[Stored data entries]
'''

Lemma arabicToRoman_answers_a_numeral_witness :
  ∃ r response,
    arabicToRoman Postgres.repository (Int 1994)
      (serve_all Postgres.repository
         [RomanToArabic "mcmxciv"; ArabicToRoman (Int 4)] Postgres.empty)
    = Some response
    ∧ result response = Returned r
    ∧ isValidRomanNumeral r = true
    ∧ convertRomanToArabic r = Returned 1994.
Proof.
  apply (proj1 arabicToRoman_answers_a_numeral
           [RomanToArabic "mcmxciv"; ArabicToRoman (Int 4)] 1994).
  lia.
Defined.

(** X11.  [testInverseProperty] on a store that only the service has
    written to: it returns [true] for every integer from 1 to 3999, served
    from the cache or not, and for any other number it returns [false]
    without a repository call. *)
Theorem testInverseProperty_holds_on_the_domain requests arabic :
  (∃ response,
     testInverseProperty Redis.repository arabic
       (serve_all Redis.repository requests ∅) = Some response
     ∧ (in_range arabic → result response = Returned true)
     ∧ (¬ in_range arabic →
        response
        = mkResponse (Returned false) []
            (serve_all Redis.repository requests ∅)))
  ∧ (∃ response,
     testInverseProperty Postgres.repository arabic
       (serve_all Postgres.repository requests Postgres.empty)
     = Some response
     ∧ (in_range arabic → result response = Returned true)
     ∧ (¬ in_range arabic →
        response
        = mkResponse (Returned false) []
            (serve_all Postgres.repository requests Postgres.empty))).
Proof.
  destruct (redis_served requests) as (l & Hc & Hl).
  destruct (postgres_served requests) as (l' & Hc' & Hl').
  split.
  - apply (testInverseProperty_served Redis.repository Redis.represents
             (λ st l a Hc _ _, redis_law_findByArabic st l a Hc)
             (λ st l r Hc _, redis_law_findByRoman st l r Hc)
             (λ st l a r Hc _, redis_law_save st l a r Hc) _ l); done.
  - apply (testInverseProperty_served Postgres.repository Postgres.contents
             postgres_law_findByArabic postgres_law_findByRoman
             postgres_law_save _ l'); done.
Qed.

Lemma testInverseProperty_holds_on_the_domain_witness :
  ∃ response,
    testInverseProperty Redis.repository (Int 9)
      (serve_all Redis.repository [RomanToArabic "VIV"] ∅) = Some response
    ∧ result response = Returned true.
Proof.
  destruct (proj1 (testInverseProperty_holds_on_the_domain
                     [RomanToArabic "VIV"] (Int 9)))
    as (response & Hresponse & Hin & _).
  exists response. split; [exact Hresponse|].
  apply Hin. exists 9. split; [reflexivity | lia].
Defined.

End CachedServiceFacts.

(** ** The PostgreSQL listing *)

Module TableFacts.
Import JS Types.

Lemma insert_by_arabic_perm row rows :
  Postgres.insert_by_arabic row rows ≡ₚ row :: rows.
Proof.
  induction rows as [|row' rows IH]; simpl; [done|].
  destruct (Postgres.arabic row <? Postgres.arabic row'); [done|].
  rewrite IH. apply Permutation_swap.
Qed.

Lemma ORDER_BY_arabic_perm rows : Postgres.ORDER_BY_arabic rows ≡ₚ rows.
Proof.
  induction rows as [|row rows IH]; simpl; [done|].
  by rewrite insert_by_arabic_perm, IH.
Qed.

Lemma insert_by_arabic_sorted row rows :
  StronglySorted (λ x y, Postgres.arabic x <= Postgres.arabic y) rows →
  StronglySorted (λ x y, Postgres.arabic x <= Postgres.arabic y)
    (Postgres.insert_by_arabic row rows).
Proof.
  induction 1 as [|row' rows Hrows IH Hrow']; simpl; [repeat constructor|].
  destruct (Z.ltb_spec (Postgres.arabic row) (Postgres.arabic row'))
    as [Hlt|Hge].
  - constructor; [by constructor|].
    constructor; [lia|].
    eapply Forall_impl; [exact Hrow'|]. simpl. intros; lia.
  - constructor; [done|].
    rewrite insert_by_arabic_perm. by constructor.
Qed.

Lemma ORDER_BY_arabic_sorted rows :
  StronglySorted (λ x y, Postgres.arabic x <= Postgres.arabic y)
    (Postgres.ORDER_BY_arabic rows).
Proof.
  induction rows as [|row rows IH]; simpl; [constructor|].
  by apply insert_by_arabic_sorted.
Qed.

Lemma postgres_getAll_sorted db limit offset :
  let sorted :=
    (λ row, (Postgres.arabic row, Postgres.roman row))
      <$> Postgres.ORDER_BY_arabic (Postgres.conversions db) in
  Number_isSafeInteger limit = true → Number_isSafeInteger offset = true →
  Postgres.getAll limit offset db
  = if offset <? 0
    then Thrown Postgres.invalid_row_count_in_result_offset_clause
    else if limit <? 0
    then Thrown Postgres.invalid_row_count_in_limit_clause
    else Returned
           {| data := conversion_of
                        <$> take (Z.to_nat limit)
                              (drop (Z.to_nat offset) sorted);
              total := Int (Z.of_nat (List.length sorted));
              limit := limit; offset := offset |}.
Proof.
  intros sorted Hl%DecimalFacts.Number_isSafeInteger_spec
    Ho%DecimalFacts.Number_isSafeInteger_spec.
  unfold Postgres.getAll, Postgres.SELECT_COUNT,
    Postgres.SELECT_ORDER_BY_arabic_LIMIT_OFFSET.
  assert (Postgres.in_int8 limit = true) as ->
    by (apply DecimalFacts.in_int8_spec; lia).
  assert (Postgres.in_int8 offset = true) as ->
    by (apply DecimalFacts.in_int8_spec; lia).
  cbn [negb].
  destruct (offset <? 0); [done|]. destruct (limit <? 0); [done|].
  rewrite DecimalFacts.parseInt_toString. f_equal. f_equal.
  - unfold sorted. rewrite <- fmap_drop, <- fmap_take, <- list_fmap_compose.
    done.
  - unfold sorted. rewrite length_fmap.
    by rewrite (Permutation_length (ORDER_BY_arabic_perm _)).
Qed.

(** X12.  The PostgreSQL listing of a table that keeps its constraints, for
    a [limit] and an [offset] that are safe integers: a negative [offset]
    is rejected by the server (2201X) and then a negative [limit] (2201W);
    otherwise [total] is the number of rows and the page is the window of
    [limit] records at [offset] of the records in ascending order of their
    arabic value, each arabic value once.  A [limit] of zero gives an empty
    page. *)
Theorem postgres_listing db :
  Postgres.holds db →
  ∃ sorted : list (Z * string),
    sorted ≡ₚ Postgres.records db
    ∧ StronglySorted Z.le sorted.*1
    ∧ NoDup sorted.*1
    ∧ ∀ limit offset,
        Number_isSafeInteger limit = true →
        Number_isSafeInteger offset = true →
        Postgres.getAll limit offset db
        = if offset <? 0
          then Thrown Postgres.invalid_row_count_in_result_offset_clause
          else if limit <? 0
          then Thrown Postgres.invalid_row_count_in_limit_clause
          else Returned
                 {| data := conversion_of
                              <$> take (Z.to_nat limit)
                                    (drop (Z.to_nat offset) sorted);
                    total := Int (Z.of_nat (List.length sorted));
                    limit := limit; offset := offset |}.
Proof.
  intros Hholds.
  exists ((λ row, (Postgres.arabic row, Postgres.roman row))
            <$> Postgres.ORDER_BY_arabic (Postgres.conversions db)).
  assert (((λ row, (Postgres.arabic row, Postgres.roman row))
             <$> Postgres.ORDER_BY_arabic (Postgres.conversions db))
          ≡ₚ Postgres.records db) as Hperm.
  { unfold Postgres.records. by rewrite ORDER_BY_arabic_perm. }
  split; [done|]. split; [|split].
  - rewrite <- list_fmap_compose.
    apply (StronglySorted_fmap Postgres.arabic
             (λ x y, Postgres.arabic x <= Postgres.arabic y));
      [done | apply ORDER_BY_arabic_sorted].
  - rewrite Hperm. by destruct (PostgresFacts.records_NoDup db Hholds).
  - intros limit offset. apply postgres_getAll_sorted.
Qed.

Lemma postgres_listing_witness :
  let db :=
    Repository.run Postgres.repository
      (Repository.saves [(9, "IX"); (4, "IV")]) Postgres.empty in
  ∃ sorted : list (Z * string),
    sorted ≡ₚ Postgres.records db
    ∧ Postgres.getAll (-1) (-1) db
      = Thrown Postgres.invalid_row_count_in_result_offset_clause
    ∧ Postgres.getAll 1 1 db
      = Returned
          {| data := conversion_of <$> take 1 (drop 1 sorted);
             total := Int (Z.of_nat (List.length sorted));
             limit := 1; offset := 1 |}.
Proof.
  intros db.
  destruct (postgres_listing db) as (sorted & Hperm & _ & _ & Hpage).
  - unfold Postgres.holds. apply (bool_decide_unpack _). vm_compute. exact I.
  - exists sorted. split; [exact Hperm|]. split.
    + apply (Hpage (-1) (-1)); reflexivity.
    + apply (Hpage 1 1); reflexivity.
Defined.

End TableFacts.

(** ** The two backends behind the same service *)

Module BackendFacts.
Import JS Converter Types Service.

(** *** Lookups read the records *)

Lemma redis_findByArabic_exact db l a :
  Redis.represents db l →
  (Redis.findByArabic a db = Returned None ∧ ∀ r, (a, r) ∉ l)
  ∨ ∃ r, (a, r) ∈ l ∧ Redis.findByArabic a db = Returned (Some r).
Proof.
  intros Hrep.
  destruct (CachedServiceFacts.redis_law_findByArabic db l a Hrep)
    as [Hmiss|Hhit]; [left | by right].
  split; [done|]. intros r Hin.
  apply (RedisFacts.findByArabic_represents db l a r Hrep) in Hin. congruence.
Qed.

Lemma redis_findByRoman_exact db l r :
  Redis.represents db l →
  (Redis.findByRoman r db = Returned None ∧ ∀ a, (a, r) ∉ l)
  ∨ ∃ a, (a, r) ∈ l ∧ Redis.findByRoman r db = Returned (Some (Int a)).
Proof.
  intros Hrep.
  destruct (CachedServiceFacts.redis_law_findByRoman db l r Hrep)
    as [Hmiss|Hhit]; [left | by right].
  split; [done|]. intros a Hin.
  apply (RedisFacts.findByRoman_represents db l a r Hrep) in Hin. congruence.
Qed.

'''

Exercise → Copy the lines of the data above exactly as written, beginning with the line containing "End TableFacts." and ending with the line containing "split; [done|]. intros r Hin.", and leave out all other lines.

Task answer →
End TableFacts.

(** ** The two backends behind the same service *)

Module BackendFacts.
Import JS Converter Types Service.

(** *** Lookups read the records *)

Lemma redis_findByArabic_exact db l a :
  Redis.represents db l →
  (Redis.findByArabic a db = Returned None ∧ ∀ r, (a, r) ∉ l)
  ∨ ∃ r, (a, r) ∈ l ∧ Redis.findByArabic a db = Returned (Some r).
Proof.
  intros Hrep.
  destruct (CachedServiceFacts.redis_law_findByArabic db l a Hrep)
    as [Hmiss|Hhit]; [left | by right].
  split; [done|]. intros r Hin.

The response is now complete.